Going north, there were fewer and fewer passengers on the bus, and almost imperceptibly the white Anglo-Saxon faces disappeared, and instead of pale old ladies with an air of fragility the passengers now were young mothers, black or Hispanic, holding babies in their arms or leading small children by the hand, fat ladies with the bleach-blond hair, long fingernails, and impudent mouth of the Caribbean, black grandmothers sitting in their seats with the majesty of Ethiopian matrons but moving with great difficulty when they got up at their stop, weaving from side to side in their untied sneakers, their bodies misshapen and twisted as if by a painful bone disease.

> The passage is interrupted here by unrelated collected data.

(* ===== verification/EndpointReceive.v ===== *)
(** * The endpoint: receiving, migration and the rendezvous client
      (crates/fectp/src/endpoint.rs)

    Routing of datagrams, answering handshakes within a budget, following a
    peer that moves once the new address has answered a challenge, the
    client's side of introductions, and the poll loop over all of it. *)
From stdpp Require Import gmap sorting.
From S2P Require Import Prelude Bytes Error Float Frame Fragment Codec Reliability RetransmitQueue.
From S2P Require Import Cipher Symmetric Handshake Session Connect Compress Reassembly Tickets Pmtu.
From S2P Require Import Pipeline Control Udp EndpointState Endpoint.
Import Endpoint.

Module EndpointReceive.
Section receive.
Context {W K : Type} `{Net W} `{StaticKey K} `{Crypto} `{ZstdLib}.
Local Abbreviation E := (Endpoint W K).

(** ** The rendezvous client *)
Definition set_asks (e : E) (asks : gmap (list Z) Ask) : E := set_ep_rv e (set_rv_asks (ep_rv e) asks).
Definition set_groups (e : E) (groups : gmap (list Z) Group) : E :=
  set_ep_rv e (set_rv_groups (ep_rv e) groups).

Definition has_session_with (e : E) (key : bytes) : bool :=
  existsb (fun ie => bool_decide (s_remote_static (p_session (en_peer ie.2)) = key)) (peer_entries e)
  || existsb (fun io => bool_decide (ob_peer_key io.2 = Some key)) (map_to_list (ep_outbound e)).

Definition tell_rendezvous (e : E) (c : Control) : E :=
  match rv_rendezvous (ep_rv e) with
  | Some rendezvous => fst (send_reliable e rendezvous (Control.encode c) Opaque)
  | None => e
  end.

Definition own_key (e : E) : option bytes := public_key e.

Definition connect_rendezvous (e : E) (addr : SocketAddr) (rendezvous_public : bytes)
  : E * HostResult Z :=
  match ep_mode e with
  | PskMode _ => (e, Err MissingPeerKey)
  | PublicKeyMode _ =>
      let! (e, peer) := connect e addr (Some rendezvous_public) in
      let rv := ep_rv e in
      (set_ep_rv e (mkClientState (Some peer) false None (rv_asks rv) (rv_relayed rv) (rv_groups rv)),
       Ok peer)
  end.

Definition introduce (e : E) (key : bytes) : E * HostResult unit :=
  if negb (is_some (rv_rendezvous (ep_rv e))) then (e, Err NoRendezvous) else
  if has_session_with e key then (e, Ok tt) else
  let asks := rv_asks (ep_rv e) in
  if negb (is_some (asks !! key)) && (MAX_INTRODUCTIONS <=? Z.of_nat (size asks))
  then (e, Err (Protocol WindowFull)) else
  let e := set_asks e (<[key := mkAsk (now e) Asked]> asks) in
  let e := if rv_registered (ep_rv e) then tell_rendezvous e (Introduce key) else e in
  (wake_at e (now e), Ok tt).
(* ===== verification/EndpointTables.v ===== *)
(** * The endpoint's tables agree (crates/fectp/src/endpoint.rs)

    [Tables.ok] says the three maps of an endpoint are one relation seen three
    ways: every session has the route of its address and identifier, every
    route and every listing names a session that has it, identifiers are never
    shared between a session and a handshake in progress and never reused. The
    abstract operations [Tables.release], [Tables.file] and [Tables.move] are
    what the endpoint's do to the tables; they preserve [ok] and [extends],
    which says that an identifier stands for one peer for good. *)
From stdpp Require Import gmap.
From S2P Require Import Prelude Bytes Error Float Frame Fragment Codec Reliability RetransmitQueue.
From S2P Require Import Cipher Symmetric Handshake Session Connect Compress Reassembly Tickets Pmtu.
From S2P Require Import Pipeline Control Udp EndpointState Endpoint EndpointReceive EndpointFrame.
Import Endpoint EndpointReceive.

Module Tables.
Implicit Type t : Tables.

(** The sessions listed under an identifier. *)
Definition listing (m : gmap Z (list Z)) (s : Z) : list Z := default [] (m !! s).
Lemma establish_announced (e : E) from z r written : announced e (or_none (establish e from z r written)).
Proof.
  unfold establish, or_none. destruct (map_err _ _) as [[[s tx] n]|?|]; cbn -[remember_reply file]; [|by apply tame_announced..].
  destruct (slice _ _ _); cbn -[remember_reply file]; [|by apply tame_announced; [apply tame_kept|]..].
  pose proof (send_out_tame (set_ep_tx e tx) a from) as Hs.
  destruct (send_out _ _ _) as [e1 [[]|?|]]; cbn -[remember_reply file] in *; [|by apply tame_announced; [etrans; [|exact Hs]; apply tame_kept|]..].
  eapply tame_then_announced; [etrans; [|exact Hs]; by apply tame_kept|].
  eapply announced_then_tame; [|apply (remember_reply_tame _ (Connected _ z r false))].
  eapply tame_then_announced; [|apply file_announced]. by apply tame_kept.
Qed.

(** A failure files nobody. *)
Ltac or_fails :=
  lazymatch goal with |- announced _ (or_none (match ?c with Ok _ => _ | Err _ => _ | Panic => _ end)) =>
    destruct c; [|by apply tame_announced..] end.

Lemma accept_full_announced (e : E) from : announced e (or_none (accept_full e from)).
Proof.
  unfold accept_full. case_match; [|by apply tame_announced]. destruct Responder.read_init as [r' r].
  do 2 or_fails. via draw_tame.
  eapply tame_then_announced; [exact Hk|apply establish_announced].
Qed.

Lemma find_ticket_tame (e : E) id : tame e (find_ticket e id).1.
Proof. unfold find_ticket. repeat case_match; simplify_eq; by apply tame_kept. Qed.

Lemma accept_resumed_announced (e : E) from : announced e (or_none (accept_resumed e from)).
Proof.
  unfold accept_resumed. or_fails. via find_ticket_tame.
  eapply tame_then_announced; [exact Hk|]. or_fails.
  destruct ResumeResponder.read_init as [r' r].
  do 2 or_fails. via draw_tame.
  eapply tame_then_announced; [exact Hk0|apply establish_announced].
Qed.

Lemma update_path_tame (e : E) addr f : tame e (update_path e addr f).
Proof. unfold update_path. case_match. by apply tame_kept. Qed.

Lemma complete_outbound_announced (e : E) from sid : announced e (complete_outbound e from sid).
Proof.
  unfold complete_outbound. destruct (find_outbound e from sid) as [[id o]|]; [|by apply tame_announced].
  match goal with |- context [if ob_attempts o =? 1 then ?a else ?b] =>
    set (e2 := if ob_attempts o =? 1 then a else b) end.
  assert (Ht : tame e e2).
  { etrans; [|unfold e2; case_match; apply update_path_tame]. by apply tame_kept. }
  eapply tame_then_announced; [exact Ht|].
  match goal with |- context [match ?c with Ok _ => _ | Err _ => _ | Panic => _ end] =>
    destruct c as [[[[link st] n] r]|?|] end; [|by apply tame_announced..].
  destruct (slice _ _ _); [|by apply tame_announced..]. unfold register_as.
  eapply tame_then_announced; [|apply file_announced]. by apply tame_kept.
Qed.

Lemma to_event_speaks (e : E) id i ev :
  (to_event e id i).2 = Ok (Some ev) -> exists data, ev = Message id data.
Proof.
  unfold to_event. destruct i; try done; [|intros [= <-]; eauto].
  destruct (slice _ _ _); [|done..]. cbn. repeat case_match; try done. intros [= <-]. eauto.
Qed.

Lemma to_event_announced (e : E) id i : has e id -> announced e (to_event e id i).
Proof.
  intros. apply (message_announced e id); [done|apply to_event_tame|]. intros ev Hev _.
  by eapply to_event_speaks.
Qed.

(** The session a frame authenticated to is there throughout. *)
Lemma calm_has P (e e' : E) id : calm P e e' -> has e id -> has e' id.
Proof. intros (_ & Ht & _). by rewrite !has_tables, Ht. Qed.

Lemma deliver_announced (e : E) id from est : announced e (deliver e id from est).
Proof.
  unfold deliver. destruct (ep_peers e !! id) as [en|] eqn:Hid; [|by apply tame_announced].
  destruct (Peer.ingest _ _ _ _) as [[p reply] r]. set (en1 := set_en_peer en p).
  set (e1 := set_ep_ack _ _). assert (Hb : has e id) by (by eexists).
  assert (H1e : tame e e1) by (trans (set_entry e id en1); [by apply set_entry_tame|by apply tame_kept]).
  eapply tame_then_announced; [exact H1e|]. destruct r as [[i f]|?|]; [|by apply tame_announced..].
  set (e2 := set_ep_rx e1 f). assert (Hid2 : ep_peers e2 !! id = Some en1) by apply lookup_insert_eq.
  eapply (tame_then_announced _ e2); [by apply tame_kept|].
  set (e3 := note_heard e2 id en1). assert (H3e : tame e2 e3) by (by apply note_heard_tame).
  assert (Hb3 : has e3 id).
  { eapply calm_has; [by apply (note_heard_calm (fun _ => True))|]. by eexists. }
  assert (Hok : forall m : E * HostResult unit, calm (fun _ => True) e3 m.1 -> tame e3 m.1 ->
    announced e2 (let! (e, _) := m in to_event e id i)).
  { intros m Hc Hm. eapply tame_then_announced; [exact H3e|]. refine (bind_announced _ _ _ _ _); [done|].
    intros e4 u Hu. subst m. apply to_event_announced. by eapply calm_has. }
  destruct i; [by apply tame_announced|..];
    (destruct est; [apply Hok; [by apply on_established_calm|apply on_established_tame]|]);
    try (apply Hok; [by apply start_probe_calm|apply start_probe_tame]).
  cbn zeta. eapply tame_then_announced; [exact H3e|].
  pose proof (settle_probe_tame e3 id from token) as Hs. fold e3. unfold settle_probe in *.
  destruct (ep_peers e3 !! id); [|by apply tame_announced]. case_match; [|by apply tame_announced].
  case_match; by apply tame_announced.
Qed.

Lemma try_candidates_announced n (e : E) from sid at_ : announced e (try_candidates n e from sid at_).
Proof.
  revert e at_. induction n as [|n IH]; intros e at_; cbn [try_candidates]; [by apply tame_announced|].
  case_match; [|by apply tame_announced]. via may_try_tame. eapply tame_then_announced; [exact Hk|].
  case_match; [apply IH|]. clear Hk Heqp. pose proof (deliver_announced e0 z from false) as Hd.
  destruct (deliver _ _ _ _) as [e1 [[ev|]|?|]]; cbn; try done. case_match; [done|].
  eapply tame_then_announced; [|apply IH]. destruct Hd as (Ha & _ & Hq). split; [|done].
  intros id [?|(? & ? & ? & [=])]%Ha. done.
Qed.

Lemma route_announced (e : E) from sid : announced e (route e from sid).
Proof. unfold route. case_match; [apply deliver_announced|apply try_candidates_announced]. Qed.

Lemma dispatch_frame_announced (e : E) from h : announced e (dispatch_frame e from h).
Proof.
  unfold dispatch_frame. repeat case_match; solve [by apply tame_announced|apply route_announced
    |apply complete_outbound_announced|apply accept_full_announced|apply accept_resumed_announced].
Qed.

Lemma dispatch_announced (e : E) from : announced e (dispatch e from).
Proof.
  unfold dispatch. case_match; [apply tame_announced; [cbn; case_match; [done|apply not_a_frame_tame]|done]|].
  case_match; [|by apply tame_announced..]. case_match; [apply dispatch_frame_announced|].
  refine (bind_announced _ _ _ _ _); [apply repeat_handshake_tame|]. intros e1 rep _.
  case_match; [by apply tame_announced|]. via may_answer_tame. eapply tame_then_announced; [exact Hk|].
  case_match; [apply dispatch_frame_announced|by apply tame_announced].
Qed.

And as the passengers on the bus ceased to be white, the city changed outside the window, it became wider, emptier, deteriorated. There was less traffic, fewer shopwindows along the almost deserted sidewalks, there were unpopulated spaces, perspectives of properties with wire fences and buildings burned or in ruins, lots with razed houses where maybe one wall still stood, its empty windows boarded up, sinister as blinded eyes. Occasionally we drove through a stretch of street where for some reason there remained a vestige of neighborhood life, a sidewalk, a row of houses spared from destruction, with a moderately prosperous store on the corner and solitary men sitting on the steps, with young mothers leading small children by the hand and pots of geraniums in windows. The last tourists had got off the bus many stops ago, the ones going to the uptown museums, the Metropolitan or Guggenheim, and we no longer saw the trees of Central Park on our left, topped in the distance by the towers of apartments on Central Park West with pinnacles like an expressionist film set: crests and gargoyles, ziggurats, temples of remote Asian religions, lighthouses, cupolas.